Anyone ever added Baking soda to help recover from a pH Crash?

Mine is at a low right now 6.0 (yellow), and i do not want to loose my fish.


----------



## Honda99_300ex (Apr 18, 2003)

chances are, you won't lose your fish, my PH is also low, they adjust to it, but if you do decide to bring it up, do it slowly, not all at once


----------



## fluidnyc (Oct 15, 2003)

Thank you, cause i noticed the tail fin on one of them are little stringy.. and i know its not fin rot. was thinking he got bit, but it wasnt the case.

Its gotta be from the low ph/change.


----------



## Honda99_300ex (Apr 18, 2003)

fluidnyc said:


> Thank you, cause i noticed the tail fin on one of them are little stringy.. and i know its not fin rot. was thinking he got bit, but it wasnt the case.
> 
> Its gotta be from the low ph/change.


 I don't think that is from PH, that sounds to me like they are losing their slime coat, as in htere stressed


----------



## akio525 (Sep 4, 2003)

fluidnyc said:


> Anyone ever added Baking soda to help recover from a pH Crash?
> 
> Mine is at a low right now 6.0 (yellow), and i do not want to loose my fish.


 you can buy ph adjusters at your local fish store. to be on the safe side I wouldnt try using baking soda.


----------



## Poseidon X (Jan 31, 2003)

i would not use chemicals in your tank.
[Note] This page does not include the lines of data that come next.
Lemma sectors_positive L : layout_ok L →
  0 < entry_array_sectors L ∧ 0 ≤ sectors_per_fat L ∧ 0 ≤ root_directory_sectors L ∧ 0 < block_size L.
Proof.
  intros HL. pose proof (lo_array _ HL). pose proof (lo_table _ HL). pose proof (lo_directory _ HL).
  pose proof (lo_small _ HL). pose proof (lo_fat16 _ HL).
  destruct (lo_block _ HL) as [Hb|Hb]; rewrite Hb in *; lia.
Qed.

(** No two writes overlap, and all are inside the file. *)
Lemma spans_ok L last_file readme :
  layout_ok L → 3 ≤ last_file < readme → readme + 1 < cluster_count L + 2 →
  pairwise (spans L last_file readme) ∧
  Forall (λ s, 0 ≤ s.1 ∧ 0 ≤ s.2 ∧ s.1 + s.2 ≤ total_lbas L) (spans L last_file readme).
Proof.
  intros HL Hlast Hfit. pose proof (sectors_positive L HL) as (P1 & P2 & P3 & _).
  pose proof (lo_last _ HL) as [F1 _]. pose proof (lo_primary _ HL) as [F2 F2'].
  pose proof (lo_backup _ HL) as F3. pose proof (lo_usable _ HL) as F4. pose proof (lo_efi _ HL) as F5.
  pose proof (lo_data _ HL) as F6. pose proof (lo_fat _ HL) as F7. pose proof (lo_root _ HL) as F8.
  pose proof (lo_first_data _ HL) as F9. pose proof (lo_clusters _ HL) as F10. clear HL.
  unfold spans; split; cbn [pairwise];
    repeat match goal with
    | |- _ ∧ _ => split
    | |- Forall _ (_ :: _) => apply Forall_cons_2
    | |- Forall _ [] => apply Forall_nil_2
    | |- True => exact I
    end; unfold spans_apart; cbn [fst snd]; lia.
Qed.

Section regions.
Context (L : layout) (HL : layout_ok L).
Context (mbr header1 entries header2 boot fat root efi_dir boot_dir efi readme_data config_data : bytes).
Context (last_file readme : Z).
Context (Hlast : 3 ≤ last_file < readme) (Hfit : readme + 1 < cluster_count L + 2).

Definition pieces : list bytes :=
  [mbr; header1; entries; entries; header2; boot; fat; fat; root; efi_dir; boot_dir; efi; readme_data;
   config_data].

(** Each piece fits the sectors of its write. *)
Context (Hpieces : Forall2 (λ s d, len d ≤ s.2 * block_size L) (spans L last_file readme) pieces).

Definition all_writes : list (Z * bytes) := [
  write_lba L 0 mbr; write_lba L 1 header1; write_lba L (primary_entry_lba L) entries;
  write_lba L (backup_entry_lba L) entries; write_lba L (last_lba L) header2;
  write_lba L (efi_partition_first_lba L) boot; write_lba L (first_fat_lba L) fat;
  write_lba L (first_fat_lba L + sectors_per_fat L) fat; write_lba L (root_directory_lba L) root;
  write_lba L (first_data_lba L) efi_dir; write_lba L (first_data_lba L + 1) boot_dir;
  write_lba L (first_data_lba L + 2) efi; write_lba L (first_data_lba L + readme - 2) readme_data;
  write_lba L (first_data_lba L + (readme + 1) - 2) config_data].

Lemma all_writes_zip :
  all_writes = zip_with (λ s d, write_lba L s.1 d) (spans L last_file readme) pieces.
Proof using Type. reflexivity. Qed.

Definition written : bytes := foldl file_write (zeros (total_bytes L)) all_writes.

Lemma all_writes_lookup i w :
  all_writes !! i = Some w →
  ∃ s d, spans L last_file readme !! i = Some s ∧ pieces !! i = Some d ∧ w = write_lba L s.1 d ∧
    len d ≤ s.2 * block_size L.
Proof using Hpieces.
  rewrite all_writes_zip. intros H. apply lookup_zip_with_Some in H as (s & d & -> & Hs & Hd).
  exists s, d. split_and!; try done. by apply (Forall2_lookup_lr _ _ _ _ _ _ Hpieces Hs Hd).
Qed.

Lemma len_image_zeros : len (zeros (total_bytes L)) = total_lbas L * block_size L.
Proof using HL Hlast Hfit.
  pose proof (sectors_positive L HL) as (_ & _ & _ & Hb).
  destruct (spans_ok L last_file readme HL Hlast Hfit) as [_ H].
  apply Forall_cons in H as [H _]. cbn [fst snd] in H. rewrite (lo_total _ HL). apply len_zeros. nia.
Qed.

Lemma all_writes_in_file : Forall (in_file (len (zeros (total_bytes L)))) all_writes.
Proof using All.
  apply (proj2 (Forall_lookup _ _)). intros i w Hi.
  destruct (all_writes_lookup i w Hi) as (s & d & Hs & _ & -> & Hd).
  destruct (spans_ok L last_file readme HL Hlast Hfit) as [_ Hin].
  pose proof (Forall_lookup_1 _ _ _ _ Hin Hs) as (H1 & H2 & H3).
  pose proof (sectors_positive L HL) as (_ & _ & _ & Hb). rewrite len_image_zeros.
  unfold in_file, write_lba; cbn [fst snd]. nia.
Qed.

Lemma len_written : len written = total_lbas L * block_size L.
Proof using All.
  unfold written. rewrite len_writes by apply all_writes_in_file. apply len_image_zeros.
Qed.

(** Each region holds what its write wrote. *)
Lemma region_written i s d :
  spans L last_file readme !! i = Some s → pieces !! i = Some d →
  region L written s.1 (len d) = d.
Proof using All.
  intros Hs Hd. assert (all_writes !! i = Some (write_lba L s.1 d)) as Hi.
  { rewrite all_writes_zip. apply lookup_zip_with_Some. by exists s, d. }
  unfold region, written. rewrite <-(take_drop_middle _ _ _ Hi). apply writes_read.
  - fold (write_lba L s.1 d). rewrite (take_drop_middle _ _ _ Hi). apply all_writes_in_file.
  - apply (proj2 (Forall_lookup _ _)). intros j w Hj. rewrite lookup_drop in Hj.
    destruct (all_writes_lookup _ w Hj) as (t & d' & Ht & _ & -> & Hd').
    destruct (spans_ok L last_file readme HL Hlast Hfit) as [Hp _].
    pose proof (pairwise_lookup _ _ _ Hp Hs) as Hap.
    assert (drop (Datatypes.S i) (spans L last_file readme) !! j = Some t) as Hjt by (by rewrite lookup_drop).
    pose proof (Forall_lookup_1 _ _ _ _ Hap Hjt) as Hst.
    pose proof (Forall2_lookup_lr _ _ _ _ _ _ Hpieces Hs Hd) as Hds. simpl in Hds.
    pose proof (sectors_positive L HL) as (_ & _ & _ & Hb).
    unfold apart, write_lba, spans_apart in *; cbn [fst snd]. nia.
Qed.
End regions.

(** What the image of [build_image] should hold, sector by sector: [config_dir]
    is the cluster the directory records for BOOT.CFG. *)
Record image_spec (L : layout) (efi : bytes) (readme config_dir : Z) (image : bytes) : Prop := {
  is_size : len image = total_bytes L;
  is_mbr : region L image 0 (block_size L) = mbr_bytes L;
  is_primary :
    let g crc := gpt_bytes crc 1 (last_lba L) (first_usable_lba L) (last_usable_lba L)
                   (primary_entry_lba L) (crc32 (entries_bytes L)) in
    region L image 1 (block_size L) = g (crc32 (g 0)) ++ zeros (block_size L - 92);
  is_backup :
    let g crc := gpt_bytes crc (last_lba L) 1 (first_usable_lba L) (last_usable_lba L)
                   (backup_entry_lba L) (crc32 (entries_bytes L)) in
    region L image (last_lba L) (block_size L) = g (crc32 (g 0)) ++ zeros (block_size L - 92);
  is_entries : region L image (primary_entry_lba L) (128 * 128) = entries_bytes L ∧
    region L image (backup_entry_lba L) (128 * 128) = entries_bytes L;
  is_boot : region L image (efi_partition_first_lba L) (block_size L) = boot_bytes L;
  is_fat_copies : let n := sectors_per_fat L * block_size L in
    region L image (first_fat_lba L + sectors_per_fat L) n = region L image (first_fat_lba L) n;
  is_fat : ∀ c, 0 ≤ c < cluster_count L + 2 →
    fat16_get (region L image (first_fat_lba L) (sectors_per_fat L * block_size L)) c =
      fat16_value (3 + ceil_div (len efi) (block_size L)) readme (readme + 1) c;
  is_root : region L image (root_directory_lba L) 64 =
    dir_bytes (B "EFI        ") 0x10 2 0 ++ dir_bytes (B "README  TXT") 0x21 readme (len readme_bytes);
  is_efi_dir : region L image (first_data_lba L) 32 = dir_bytes (B "BOOT       ") 0x10 3 0;
  is_boot_dir : region L image (first_data_lba L + 1) 64 =
    dir_bytes (B "BOOTX64 EFI") 0x20 first_file_cluster (len efi) ++
    dir_bytes (B "BOOT    CFG") 0x21 config_dir (len config_bytes);
  is_efi : region L image (first_data_lba L + first_file_cluster - 2) (len efi) = efi;
  is_readme : region L image (first_data_lba L + readme - 2) (len readme_bytes) = readme_bytes;
  is_config : region L image (first_data_lba L + (readme + 1) - 2) (len config_bytes) = config_bytes }.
Go out and get some Coral, much cheaper too. Aquarist who keep very expensive fish i.e. arrows, flowerhorn, have no room for error and neither do you. Coral will buffer your Ph to 7.0-8.0 depending on how much you add and you wont have to worry about ph crashes in the future.


----------



## Raptor (Jan 3, 2003)

6 is not that low. Ideal is 6.5, so 6 is ok. Sounds like your fish have ich.


----------



## fluidnyc (Oct 15, 2003)

Nope raptor - no ick here.










just added crushed coral to a nylon bag and added it to my filter.
about 2 nice handfulls..


----------



## tweaked (Aug 3, 2003)

akio525 said:


> fluidnyc said:
> 
> 
> > Anyone ever added Baking soda to help recover from a pH Crash?
> ...


 FYI all ... Any of the PH Up stuff is just baking soda. The difference is the concentration. I normally don't test for Ph in my water, but I would highly recommend that you use a test kit when using pure baking soda. You'll want to add in small amounts over a period of hours or days.


----------



## Guest (Nov 11, 2003)

tweaked said:


> ...but I would highly recommend that you use a test kit when using pure baking soda. You'll want to add in small amounts over a period of hours or days.


 Yup, that's the way I do it. I add about an eighth of a teaspoon of sodium bicarbonate or calcium carbonate powder to the water and let it all react overnight, then I check the pH and decide if I want to add more.


----------